With the return of the US dollar's recovery, the GBP/USD currency pair was the most negatively affected, and it fell from the resistance level of 1.1600 to the support level of 1.1333 at the time of writing the analysis. The gains of the US currency came amid cautious anticipation of the markets and investors to announce US inflation figures, which have a reaction on the policy path of the US Federal Reserve. Amid the current sterling performance, MUFG forex analysts are selling the British pound against the euro, saying in a new note that the recent update of the Bank of England's policy has strengthened their conviction in this trade. “The mix of tighter monetary and fiscal policy will exacerbate the UK recession and will weigh on the pound,” says Derek Halpenny, Head of Market Research at MUFG.

Pound continues to decline

Sterling fell against all other major currencies on Thursday, 3 November after the Bank of England raised interest rates by 75 basis points but warned that the British economy would suffer a recession for eight quarters if it stuck to market expectations by pushing further hikes significantly. This was accepted by the market as a signal from the bank that it will not raise interest rates as much as expected as it heads towards a policy update, reassessing expectations that led to the pound's decline today.

For some analysts, this reassessment of expectations will continue to weigh on sentiment towards sterling for some time to come, strengthening their expectations for a subpar performance of the British pound going forward. Analysts at MUFG maintain “the idea of ​​trading the EUR/GBP after the pair rebounded over the past week after failing to break below 0.8600 on a sustainable basis.” MUFG sees bounces as likely to be transient. The Bank of England analyst added: “The Bank of England has given a very strong signal that it is not planning to raise rates as much as it has been priced in by the UK rate market.
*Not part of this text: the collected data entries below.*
(** A list is answered with whole page and limit, and, when the total is a
    number of entries, with the number of pages that hold them: each full but
    the last, and one for no entries. *)
Theorem listing_pages {W} (f : obj -> num -> num -> meth W exn jsval) req w w' (n : Z) l :
  f (if js_truthy (js_get "status" (query req)) then [("status", js_get "status" (query req))] else [])
    (validatePage (js_get "page" (query req))) (validateLimit (js_get "limit" (query req))) w =
    (w', Ok (record [("data", JArray 1 l); ("total", int n)])) -> 0 < n ->
  exists b k p, listDeliveries (Some f) req w = (w', Respond 200 b) /\ js_get "data" b = JArray 1 l /\
    validateLimit (js_get "limit" (query req)) = ofZ k /\ 1 <= k <= 100 /\
    js_get "totalPages" (js_get "pagination" b) = int p /\ k * (p - 1) < n <= k * p.
Proof.
  intros Hf Hn. destruct (portal_page_bounds (js_get "page" (query req)) (js_get "limit" (query req))) as [_ (k & Hk & Hb)].

  unfold listDeliveries, Deliveries.listDeliveries, handled, mbind, meth_bind. rewrite Hf, Hk. cbn [fst snd].
  unfold mret, meth_ret. destruct (pages_hold n k Hn (proj1 Hb)) as (p & Hp & Hpn).
  eexists _, k, p. split; [reflexivity|]. split; [reflexivity|]. split; [done|]. split; [done|]. split; [|done].
  assert (js_truthy (int n) = true) as Ht.
  { cbn. apply negb_true_iff, not_true_iff_false. rewrite Qeq_bool_iff. change 0%Q with (inject_Z 0). rewrite inject_Z_injective. lia. }
  assert (js_or (js_get "total" (record [("data", JArray 1 l); ("total", int n)])) (if js_truthy (length_of (record [("data", JArray 1 l); ("total", int n)])) then length_of (record [("data", JArray 1 l); ("total", int n)]) else int 0) = int n) as ->
    by (unfold js_or; by change (js_get "total" _) with (int n); rewrite Ht).
  change (JNum (total_pages (int n) (ofZ k)) = int p). by rewrite Hp.
Qed.
Lemma listing_pages_witness :
  let f := fun (_ : obj) (_ _ : num) (w : nat) => (S w, Ok (record [("data", JArray 1 []); ("total", int 41)])) in
  exists b k p, listDeliveries (Some f) (Request (fun _ => "") JUndefined (record [("limit", JString "20")])) 0%nat = (1%nat, Respond 200 b) /\
    js_get "totalPages" (js_get "pagination" b) = int p /\ k * (p - 1) < 41 <= k * p.
Proof.
  destruct (listing_pages (fun (_ : obj) (_ _ : num) (w : nat) => (S w, Ok (record [("data", JArray 1 []); ("total", int 41)])))
              (Request (fun _ => "") JUndefined (record [("limit", JString "20")])) 0%nat 1%nat 41 [] eq_refl ltac:(lia)) as (b & k & p & H1 & _ & _ & _ & H2 & H3).
  exists b, k, p. exact (conj H1 (conj H2 H3)).
Defined.
End Controllers.

(** ** The router *)

Module Router.

Inductive method : Type := GET | POST | DELETE.
#[export] Instance method_eq : EqDecision method.
Proof. solve_decision. Defined.
(** Which handler a route reaches: a controller and its method. *)
Record route : Type := Route { verb : method; path : string; controller : string; handler : string }.
(** api/admin/routes/admin.routes.ts:36-100 createAdminRouter
    In the order they are tried. *)
Definition createAdminRouter : list route :=
  [Route GET "/dashboard" "dashboard" "getDashboard"; Route GET "/dashboard/queue-stats" "dashboard" "getQueueStats";
   Route GET "/deliveries" "deliveryExplorer" "listDeliveries"; Route GET "/deliveries/:id" "deliveryExplorer" "getDelivery";
   Route POST "/deliveries/:id/retry" "retryManager" "retryDelivery"; Route POST "/deliveries/retry-batch" "retryManager" "retryBatch";
   Route GET "/dlq" "dlqManager" "listDLQItems"; Route POST "/dlq/:id/recover" "dlqManager" "recoverDLQItem"; Route GET "/dlq/analysis" "dlqManager" "analyzeDLQ";
   Route GET "/workers" "workerManager" "listWorkers"; Route POST "/workers/:workerId/pause" "workerManager" "pauseWorker";
   Route POST "/workers/:workerId/resume" "workerManager" "resumeWorker"; Route GET "/daemons" "daemonManager" "listDaemons";
   Route POST "/daemons/:daemonId/trigger" "daemonManager" "triggerDaemon"; Route GET "/config" "configurationManager" "getConfiguration";
   Route GET "/feature-flags" "configurationManager" "getFeatureFlags"; Route POST "/feature-flags/toggle" "configurationManager" "toggleFeatureFlag";
   Route GET "/audit-logs" "auditExplorer" "listAuditLogs"; Route GET "/audit-logs/compliance-report" "auditExplorer" "generateComplianceReport";
   Route GET "/api-keys" "apiKeyManager" "listApiKeys"; Route POST "/api-keys" "apiKeyManager" "createApiKey";
   Route DELETE "/api-keys/:keyId" "apiKeyManager" "revokeApiKey"; Route GET "/roles" "roleManager" "listRoles"; Route POST "/roles" "roleManager" "createRole";
   Route GET "/users" "roleManager" "listUsers"; Route POST "/users" "roleManager" "createUser";
   Route GET "/diagnostics/resources" "systemDiagnostics" "getResourceUsage"; Route GET "/diagnostics/performance" "systemDiagnostics" "getPerformanceMetrics";
   Route GET "/analytics/overview" "analytics" "getOverview"; Route POST "/exports/deliveries" "exports" "exportDeliveries";
   Route GET "/exports/status/:exportId" "exports" "getExportStatus"].

(** The segments of a path, a parameter matching any one that is not empty. *)
Fixpoint segments_match (p s : list string) : bool :=
  match p, s with
  | [], [] => true
  | x :: p, y :: s => (if starts_with ":" x then str_truthy y else str_eqb x y) && segments_match p s
  | _, _ => false
  end.
(** Express's choice: the first route with the method and a path that matches. *)
Definition routed (l : list route) (m : method) (url : string) : option route :=
  head (filter (fun r => bool_decide (verb r = m) && segments_match (split_on "/" (path r)) (split_on "/" url) = true) l).

(** api/admin/routes/admin-middleware.ts:6-13 adminAuthMiddleware
    Any text in either header passes. *)
Definition adminAuthMiddleware (adminKey authorization : option string) : option (Z * string) :=
  if str_truthy (str_or (default "" adminKey) (default "" authorization)) then None
  else Some (401, "Unauthorized: Admin authentication token required").
(** What a request comes to: an answer of the filter, a route, or nothing. *)
Inductive outcome : Type := Answered (status : Z) (error : string) | Reaches (r : route) | Passed.
Definition dispatch (adminKey authorization : option string) (m : method) (url : string) : outcome :=
  match adminAuthMiddleware adminKey authorization with
  | Some (s, e) => Answered s e
  | None => match routed createAdminRouter m url with Some r => Reaches r | None => Passed end
  end.

(** *** Theorems *)

(** Who sends no header reaches no route; any text in one reaches each. *)
Theorem any_header_enters m url r token :
  dispatch None None m url = Answered 401 "Unauthorized: Admin authentication token required" /\
  (token <> "" -> routed createAdminRouter m url = Some r ->
     dispatch None (Some token) m url = Reaches r /\ dispatch (Some token) None m url = Reaches r).
Proof.
  split; [done|]. intros Ht Hr. assert (str_truthy token = true) as E by (unfold str_truthy; by rewrite (proj2 (str_eqb_neq _ _))).
  unfold dispatch, adminAuthMiddleware, str_or. simpl. rewrite E, Hr. by rewrite E.
Qed.
Lemma any_header_enters_witness :
  dispatch None (Some "x") POST "/api-keys" = Reaches (Route POST "/api-keys" "apiKeyManager" "createApiKey").
Proof. exact (proj1 (proj2 (any_header_enters POST "/api-keys" (Route POST "/api-keys" "apiKeyManager" "createApiKey") "x") ltac:(discriminate) eq_refl)). Defined.
(** What the server prints of its commands is read back: every command with its
    calls and its time, in order. *)
Theorem commands_roundtrip {C} (info : string -> meth C exn string) c c' l :
  info "commandstats" c = (c', Ok (report l)) -> Forall wf l -> NoDup (map u_name l) ->
  getCommandStats info c = (c', Ok (Commands (map (fun x => (u_name x, ofZ (Z.of_N (u_calls x)))) l) (map (fun x => (u_name x, ofZ (Z.of_N (u_usec x)))) l))).
Proof.
  intros Hi Hl Hn. unfold getCommandStats. rewrite (bind_ok _ _ _ _ _ Hi). unfold lift_res. rewrite report_lines by done.
  change (command_lines ("# Commandstats" :: ?r) ?s) with (command_lines r s). by rewrite commands_read.
Qed.
Lemma commands_roundtrip_witness :
  let l := [Usage "get" 12 340 "usec_per_call=28.33"; Usage "client|list" 1 7 "failed_calls=0"] in
  getCommandStats (fun _ (n : nat) => (S n, Ok (report l))) 0%nat = (1%nat, Ok (Commands [("get", ofZ 12); ("client|list", ofZ 1)] [("get", ofZ 340); ("client|list", ofZ 7)])).
Proof.
  cbv zeta. set (l := [Usage "get" 12 340 "usec_per_call=28.33"; Usage "client|list" 1 7 "failed_calls=0"]).
  assert (Forall wf l) as Hl by (apply Forall_cons_2; [by split_and!|]; apply Forall_cons_2; [by split_and!|apply Forall_nil_2]).
  assert (NoDup (map u_name l)) as Hn by (apply (bool_decide_eq_true_1 _); vm_compute; reflexivity).
  rewrite (commands_roundtrip (fun _ (n : nat) => (S n, Ok (report l))) 0%nat 1%nat l eq_refl Hl Hn). reflexivity.
Defined.
End RedisMonitor.

(** ** The pool of the database *)

Module DatabasePool.

(** infrastructure/database/connection-pool.ts:6-13 PoolStats *)
Record PoolStats : Type := Stats { active : num; idle : num; waiting : num; activeConnections : num; idleConnections : num; totalConnections : num }.
Definition no_stats : PoolStats := Stats 0 0 0 0 0 0.
(** What the client's metrics are: absent, failing when they are asked for, or
    answering later. *)
Inductive metrics : Type := Absent | Throwing | Answering.
#[export] Instance metrics_eq : EqDecision metrics.
Proof. solve_decision. Defined.
(** infrastructure/database/connection-pool.ts:18-30 ConnectionPoolManager
    With the number of requests for metrics that were not answered yet. *)
Record manager : Type := Manager { monitored : bool; stats : PoolStats; asked : nat }.
(** infrastructure/database/connection-pool.ts:32-51 constructor
    The interval is the timer's. *)
Definition new : manager := Manager true no_stats 0.

(** [Number(gauges?.find(g => g.key === key)?.value || 0)]. *)
Definition gauge (key : string) (json : jsval) : num :=
  let gauges := match js_get "gauges" json with JArray _ l => l | _ => [] end in
  let found := match List.find (fun g => js_strict_eq (js_get "key" g) (JString key)) gauges with Some g => js_get "value" g | None => JUndefined end in
  js_Number (js_or found (JNum 0)).
(** infrastructure/database/connection-pool.ts:78-92 then
    An answer that arrives. *)
Definition arrived (json : jsval) (s : manager) : manager :=
  let a := gauge "prisma_client_database_connections_active" json in
  let i := gauge "prisma_client_database_connections_idle" json in
  Manager (monitored s)
    (Stats a i (gauge "prisma_client_queries_waiting" json) a i (gauge "prisma_client_database_connections_open" json)) (pred (asked s)).
(** A refused request: nothing changes. *)
Definition refused (s : manager) : manager := Manager (monitored s) (stats s) (pred (asked s)).
(** infrastructure/database/connection-pool.ts:74-107 updateStatsSync *)
Definition updateStatsSync (m : metrics) (s : manager) : manager :=
  match m with
  | Answering => Manager (monitored s) (stats s) (S (asked s))
  | Absent | Throwing => Manager (monitored s) no_stats (asked s)
  end.
(** infrastructure/database/connection-pool.ts:56-61 monitorPool *)
Definition monitorPool : metrics -> manager -> manager := updateStatsSync.
(** infrastructure/database/connection-pool.ts:66-69 getStats *)
Definition getStats (m : metrics) (s : manager) : manager * PoolStats := let s := updateStatsSync m s in (s, stats s).
(** infrastructure/database/connection-pool.ts:112-117 stopMonitoring *)
Definition stopMonitoring (s : manager) : manager := Manager false (stats s) (asked s).

(** What happens to a manager: a call, a tick of the timer, an answer. *)
Inductive event : Type := Asked | Ticked | Arrived (json : jsval) | Refused | Stopped.
(** Answers come only to requests, ticks only while the timer runs. *)
Inductive step (m : metrics) : manager -> event -> manager -> Prop :=
| step_asked s : step m s Asked (getStats m s).1
| step_ticked s : monitored s = true -> step m s Ticked (monitorPool m s)
| step_arrived s json : asked s <> O -> step m s (Arrived json) (arrived json s)
| step_refused s : asked s <> O -> step m s Refused (refused s)
| step_stopped s : step m s Stopped (stopMonitoring s).
Inductive run (m : metrics) : manager -> list event -> manager -> Prop :=
| run_nil s : run m s [] s
| run_snoc s l s' e s'' : run m s l s' -> step m s' e s'' -> run m s (l ++ [e]) s''.

Definition answer_of (e : event) : option jsval := match e with Arrived json => Some json | _ => None end.
Definition requests (e : event) : nat := match e with Asked | Ticked => 1 | _ => 0 end.
Definition replies (e : event) : nat := match e with Arrived _ | Refused => 1 | _ => 0 end.
(* ===== verification/Bootstrap.v ===== *)
(** * Start and stop of the process

    [bootstrap/]: the container of dependencies with its singletons
    ([Container]), the ordered initialisations ([Orchestrator],
    [DependencyContainer]), the checks before traffic ([StartupValidator]), the
    seeding of a new database ([Seeding]), the first connection to Redis
    ([RedisSetup]), and the two ways to stop, the first with its timer
    ([Shutdown], [GracefulShutdown]). *)
From Stdlib Require Import Ascii QArith Qround Qpower Qabs Lqa.
From stdpp Require Import base tactics numbers list strings gmap pretty relations.
From S2P Require Import Prelude JsNum JsValue Errors DomainTypes Connectors Text.

Definition message_of (e : exn) : string := js_String (js_get "message" (Errors.exn_js e)).

(** ** The container *)

Module Container.

Section container.
(** The values made (none stands for [undefined]), and what factories work on. *)
Context {V W : Type}.

(** A synchronous factory makes a value; an asynchronous one starts a promise. *)
Inductive maker : Type := Sync (f : meth W exn (option V)) | Async (f : meth W exn unit).
(** bootstrap/container.ts:1-7 ServiceRegistration
    The promise is named by its number. *)
Record registration : Type := Registration {
  factory : maker; singleton : bool; instance : option V; promise : option nat;
}.
Definition isAsync (r : registration) : bool := match factory r with Async _ => true | Sync _ => false end.
(** A promise: whose registration takes its value, the value it will be settled
    with if it is known, and how it was settled. *)
Record promised : Type := Promised { owner : option nat; due : option (option V); settled : option (res exn (option V)) }.
(** bootstrap/container.ts:12-14 Container
    Registrations are objects: a key leads to one by its number.  With the
    promises made so far, and which registrations' factories started one. *)
Record world : Type := World {
  services : list (string * nat); regs : list registration; promises : list promised; started : list nat; outside : W;
}.
Definition empty (o : W) : world := World [] [] [] [] o.
Abbreviation M := (meth world exn).

Definition add (key : string) (r : registration) (w : world) : world :=
  World (jmap_set key (length (regs w)) (services w)) (regs w ++ [r]) (promises w) (started w) (outside w).
(** bootstrap/container.ts:29-35 register *)
Definition register (key : string) (f : meth W exn (option V)) (singleton : bool) : world -> world := add key (Registration (Sync f) singleton None None).
(** bootstrap/container.ts:40-46 registerAsync *)
Definition registerAsync (key : string) (f : meth W exn unit) (singleton : bool) : world -> world := add key (Registration (Async f) singleton None None).
(** bootstrap/container.ts:101-103 has *)
Definition has (key : string) (w : world) : bool := match jmap_get key (services w) with Some _ => true | None => false end.
Definition look_up (key : string) (w : world) : option (nat * registration) :=
  i ← jmap_get key (services w); r ← regs w !! i; Some (i, r).
Definition not_registered (key : string) : exn := PlainError ("Dependency " +:+ quoted key +:+ " is not registered in the DI Container").
Definition update (i : nat) (f : registration -> registration) (w : world) : world :=
  World (services w) (alter f i (regs w)) (promises w) (started w) (outside w).
Definition set_instance (v : option V) (r : registration) : registration := Registration (factory r) (singleton r) v (promise r).
Definition set_promise (n : nat) (r : registration) : registration := Registration (factory r) (singleton r) (instance r) (Some n).
Definition on_outside {A} (m : meth W exn A) : M A := fun w =>
  let '(o, r) := m (outside w) in (World (services w) (regs w) (promises w) (started w) o, r).
(** Body of the [d1] loop. *)
Definition pdist_from_step (d1 : Z) (s : ratio_state) : ratio_state :=
  let t := for_loop (d1 + 1) len_d
             (fun _ => dist_ratio_step mem pdist_num_in pdist_num_in
                         pdist_den_in pdist_den_in stride_num_d stride_den_d
                         (ip_num s) (ip_den s))
             {| ip_num := ip_num s + stride_num_d;
                ip_den := ip_den s + stride_den_d;
                dr_min := dr_min s;
                dr_max := dr_max s |} in
  {| ip_num := ip_num s + stride_num_d;
     ip_den := ip_den s + stride_den_d;
     dr_min := dr_min t;
     dr_max := dr_max t |}.

(** The two nested loops, from [dr_min = d_inf], [dr_max = d_zero]. *)
Definition pdist_ratio_loops (args0 args1 : addr) : ratio_state :=
  for_loop 0 (len_d - 1) pdist_from_step
    {| ip_num := args0; ip_den := args1; dr_min := d_inf; dr_max := d_zero |}.

(** What one iteration of the outer loop does to the memory:
    [args0] is the numerator array, [args1] the denominator array,
    [args2] and [args3] the two outputs. *)
Definition DOUBLE_pdist_ratio_body (args0 args1 args2 args3 : addr) : memory :=
  let s := pdist_ratio_loops args0 args1 in
  store (store mem args2 (npy_sqrt (dr_min s))) args3 (npy_sqrt (dr_max s)).
End PdistRatio.

Section CdistRatio.
Variable mem : memory.
Variables len_fr_d len_m len_to_d len_n : npy_intp.
Variables stride_num_fr_d stride_fr_m stride_num_to_d stride_to_m : npy_intp.
Variables stride_den_fr_d stride_fr_n stride_den_to_d stride_to_n : npy_intp.

Definition cdist_num_fr_in := init_linearize_vdata len_m stride_fr_m.
Definition cdist_num_to_in := init_linearize_vdata len_m stride_to_m.
Definition cdist_den_fr_in := init_linearize_vdata len_n stride_fr_n.
Definition cdist_den_to_in := init_linearize_vdata len_n stride_to_n.

(** Body of the [d1] loop; [args1] and [args3] are the starts of the "to"
    arrays, to which the "to" cursors are reset for every "from" point. *)
Definition cdist_from_step (args1 args3 : addr) (d1 : Z) (s : ratio_state) : ratio_state :=
  let t := for_loop 0 len_to_d
             (fun _ => dist_ratio_step mem cdist_num_fr_in cdist_num_to_in
                         cdist_den_fr_in cdist_den_to_in
                         stride_num_to_d stride_den_to_d
                         (ip_num s) (ip_den s))
             {| ip_num := args1;
                ip_den := args3;
                dr_min := dr_min s;
                dr_max := dr_max s |} in
  {| ip_num := ip_num s + stride_num_fr_d;
     ip_den := ip_den s + stride_den_fr_d;
     dr_min := dr_min t;
     dr_max := dr_max t |}.

Definition cdist_ratio_loops (args0 args1 args2 args3 : addr) : ratio_state :=
  for_loop 0 len_fr_d (cdist_from_step args1 args3)
    {| ip_num := args0; ip_den := args2; dr_min := d_inf; dr_max := d_zero |}.

(** [args0], [args1]: numerator "from" and "to"; [args2], [args3]:
    denominator "from" and "to"; [args4], [args5]: the two outputs. *)
Definition DOUBLE_cdist_ratio_body (args0 args1 args2 args3 args4 args5 : addr) : memory :=
  let s := cdist_ratio_loops args0 args1 args2 args3 in
  store (store mem args4 (npy_sqrt (dr_min s))) args5 (npy_sqrt (dr_max s)).
End CdistRatio.

(** ** DOUBLE_matmul *)

Record matmul_state := {
  ip_x : addr;
  ip_y : addr;
  op_z : addr;
  mm_mem : memory
}.

Section Matmul.
Variables len_m len_n len_p : npy_intp.
Variables stride_x_m stride_x_n stride_y_n stride_y_p stride_z_m stride_z_p : npy_intp.

Definition iback_x_n := len_n * stride_x_n.
Definition iback_y_n := len_n * stride_y_n.
Definition iback_y_p := len_p * stride_y_p.
Definition iback_z_p := len_p * stride_z_p.
(** * Transcode job lifecycle of [src/server/server.js]

    A shallow embedding of the upload / probe / encode / status handlers of
    the DASH transcoding server, with the JavaScript primitives they rely
    on (IEEE-754 doubles, [parseInt], [parseFloat], the conversion of a
    string to a number, [String.prototype.split], [Array.prototype.join],
    property reads on a plain object), followed by
    the properties of the job lifecycle stated in the specification. *)

From Stdlib Require Import ZArith String Ascii List Bool Lia.
From Stdlib Require Import Floats.SpecFloat.
From stdpp Require Import gmap strings list fin_maps pretty.

Local Open Scope Z_scope.

(* ===================================================================== *)
(** ** JavaScript numbers: IEEE-754 binary64 *)
(* ===================================================================== *)

(** A JavaScript Number is a binary64 value.  [spec_float] is the Standard
    Library's specification of IEEE-754 arithmetic; the operators below
    instantiate it at precision 53 and maximal exponent 1024, rounding to
    nearest, ties to even, which is what [+], [*] and [/] do in JavaScript. *)
Module JsNumber.

Definition number : Type := spec_float.

Definition prec : Z := 53.
Definition emax : Z := 1024.

Definition NaN : number := S754_nan.

(** The Number nearest to the integer [z] (an integer literal such as
    [100] or [3600]; exact below [2^53]). *)
Definition of_Z (z : Z) : number := binary_normalize prec emax z 0 false.

Definition add (x y : number) : number := SFadd prec emax x y.
Definition mul (x y : number) : number := SFmul prec emax x y.
Definition div (x y : number) : number := SFdiv prec emax x y.

Definition ltb (x y : number) : bool := SFltb x y.
Definition leb (x y : number) : bool := SFleb x y.

(** ToBoolean on a Number: [0], [-0] and [NaN] are falsy. *)
Definition truthy (x : number) : bool :=
  match x with
  | S754_zero _ | S754_nan => false
  | _ => true
  end.
(** ** Jitter: range, release times, fixed delay *)

Lemma jitter_batch_calls_keep_settings (now : time_point) (m : JitterModule.t)
    (batch : packets) (g : JitterModule.rng) :
  let m1 := snd (fst (JitterModule.ProcessBatch now m batch g)) in
  let m2 := snd (JitterModule.GetReleasablePackets now m) in
  (JitterModule.min_jitter_ms_ m1 = JitterModule.min_jitter_ms_ m
   /\ JitterModule.max_jitter_ms_ m1 = JitterModule.max_jitter_ms_ m)
  /\ (JitterModule.min_jitter_ms_ m2 = JitterModule.min_jitter_ms_ m
      /\ JitterModule.max_jitter_ms_ m2 = JitterModule.max_jitter_ms_ m).
Proof.
  split.
  - unfold JitterModule.ProcessBatch.
    destruct (JitterModule.enabled_ m); simpl; [|now split].
    destruct (JitterModule.delay_loop _ _ _ _ _) as [[imm q] g']. now split.
  - unfold JitterModule.GetReleasablePackets.
    destruct (JitterModule.enabled_ m); simpl; [|now split].
    destruct (PacketQueue.release_due _ _) as [out q]. now split.
Qed.

(** X8.  Starting from the constructed module, no sequence of calls leaves
    the jitter range with its lower bound above its upper bound:
    [SetJitterRange] orders its two arguments, whichever way round they are
    given. *)
Theorem jitter_range_stays_ordered (ops : list JitterModule.operation) :
  JitterModule.min_jitter_ms_ (fold_left JitterModule.apply ops JitterModule.init)
  <= JitterModule.max_jitter_ms_ (fold_left JitterModule.apply ops JitterModule.init).
Proof.
  assert (H : forall m,
            JitterModule.min_jitter_ms_ m <= JitterModule.max_jitter_ms_ m ->
            JitterModule.min_jitter_ms_ (fold_left JitterModule.apply ops m)
            <= JitterModule.max_jitter_ms_ (fold_left JitterModule.apply ops m)).
  { induction ops as [|op ops IH]; intros m Hm; simpl; [exact Hm|].
    apply IH. destruct op as [lo hi|b|b|b|now batch g|now]; simpl; try exact Hm.
    - lia.
    - destruct (jitter_batch_calls_keep_settings now m batch g) as [[H1 H2] _].
      simpl in H1, H2. now rewrite H1, H2.
    - destruct (jitter_batch_calls_keep_settings now m [] Sample.jitter_rng)
        as [_ [H1 H2]].
      simpl in H1, H2. now rewrite H1, H2. }
  apply H. simpl. lia.
Qed.

Lemma GenerateJitter_in_range (m : JitterModule.t) (g : JitterModule.rng) :
  JitterModule.min_jitter_ms_ m <= JitterModule.max_jitter_ms_ m ->
  JitterModule.draws_in_range g ->
  JitterModule.min_jitter_ms_ m <= fst (JitterModule.GenerateJitter m g)
    <= JitterModule.max_jitter_ms_ m
  /\ JitterModule.draws_in_range (snd (JitterModule.GenerateJitter m g)).
Proof.
  intros Hrange Hdraws. unfold JitterModule.GenerateJitter.
  destruct (Z.eqb_spec (JitterModule.min_jitter_ms_ m) (JitterModule.max_jitter_ms_ m));
    simpl.
  - split; [lia|exact Hdraws].
  - split; [now apply Hdraws|]. intros k lo hi. apply Hdraws.
Qed.

Lemma milliseconds_mono (a b : Z) : a <= b -> milliseconds a <= milliseconds b.
Proof. unfold milliseconds. lia. Qed.

Lemma jitter_delay_loop_release_times (now : time_point) (m : JitterModule.t)
    (batch : packets) (q : PacketQueue.t) (g : JitterModule.rng) :
  JitterModule.min_jitter_ms_ m <= JitterModule.max_jitter_ms_ m ->
  JitterModule.draws_in_range g ->
  let q' := snd (fst (JitterModule.delay_loop now m batch q g)) in
  Forall (fun x => In x q \/ JitterModule.queued_at now m batch x) q'
  /\ (forall p, In p batch -> JitterModule.ShouldProcess m (addr p) = true ->
        exists x, In x q' /\ JitterModule.queued_at now m [p] x)
  /\ (forall x, In x q -> In x q').
Proof.
  intros Hrange. revert q g.
  induction batch as [|p rest IH]; intros q g Hdraws; simpl.
  - split; [apply Forall_forall; intros x Hx; now left|].
    split; [intros p []|auto].
  - destruct (JitterModule.ShouldProcess m (addr p)) eqn:G.
    + destruct (GenerateJitter_in_range m g Hrange Hdraws) as [Hj Hdraws1].
      destruct (JitterModule.GenerateJitter m g) as [jitter_ms g1]. simpl in Hj, Hdraws1.
      set (p' := set_release_time (now + milliseconds jitter_ms) p).
      assert (Hp' : JitterModule.queued_at now m [p] p').
      { exists p. split; [now left|]. split; [exact G|]. split; [reflexivity|].
        subst p'. simpl.
        pose proof (milliseconds_mono _ _ (proj1 Hj)).
        pose proof (milliseconds_mono _ _ (proj2 Hj)). lia. }
      destruct (IH (PacketQueue.push p' q) g1 Hdraws1) as (Hall & Hnew & Hold).
      split; [|split].
      * eapply Forall_impl; [|exact Hall]. intros x [Hx|Hx].
        -- apply push_In in Hx. destruct Hx as [->|Hx]; [|now left].
           right. destruct Hp' as (p0 & [<-|[]] & Hg0 & He & Hb).
           exists p. split; [now left|]. now repeat split.
        -- right. destruct Hx as (p0 & Hin0 & Hrest). exists p0.
           split; [now right|exact Hrest].
      * intros p0 [<-|Hin0] Hg0.
        -- exists p'. split; [|exact Hp']. apply Hold. apply push_In. now left.
        -- now apply Hnew.
      * intros x Hx. apply Hold. apply push_In. now right.
    + destruct (IH q g Hdraws) as (Hall & Hnew & Hold).
      destruct (JitterModule.delay_loop now m rest q g) as [[imm q'] g'].
      simpl in *. split; [|split].
      * eapply Forall_impl; [|exact Hall]. intros x [Hx|Hx]; [now left|].
        right. destruct Hx as (p0 & Hin0 & Hrest). exists p0.
        split; [now right|exact Hrest].
      * intros p0 [<-|Hin0] Hg0; [congruence|now apply Hnew].
      * exact Hold.
Qed.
Meanwhile, the updated BoE forecasts highlighted that the UK economy has likely entered a recession and is now expected to last until mid-2024.”

It adds to the unfavorable growth outlook and the diminishing need for the BoE to continue raising interest rates and is expected to be further reinforced by the government's next autumn statement on November 17th. He says the statement is likely to outline plans to raise taxes and cut government spending. A potential risk to trade identified by MUFG is that the ECB is also slowing interest rate hikes, a possible outcome, "a less hawkish policy update than the ECB which dampened expectations for further hikes."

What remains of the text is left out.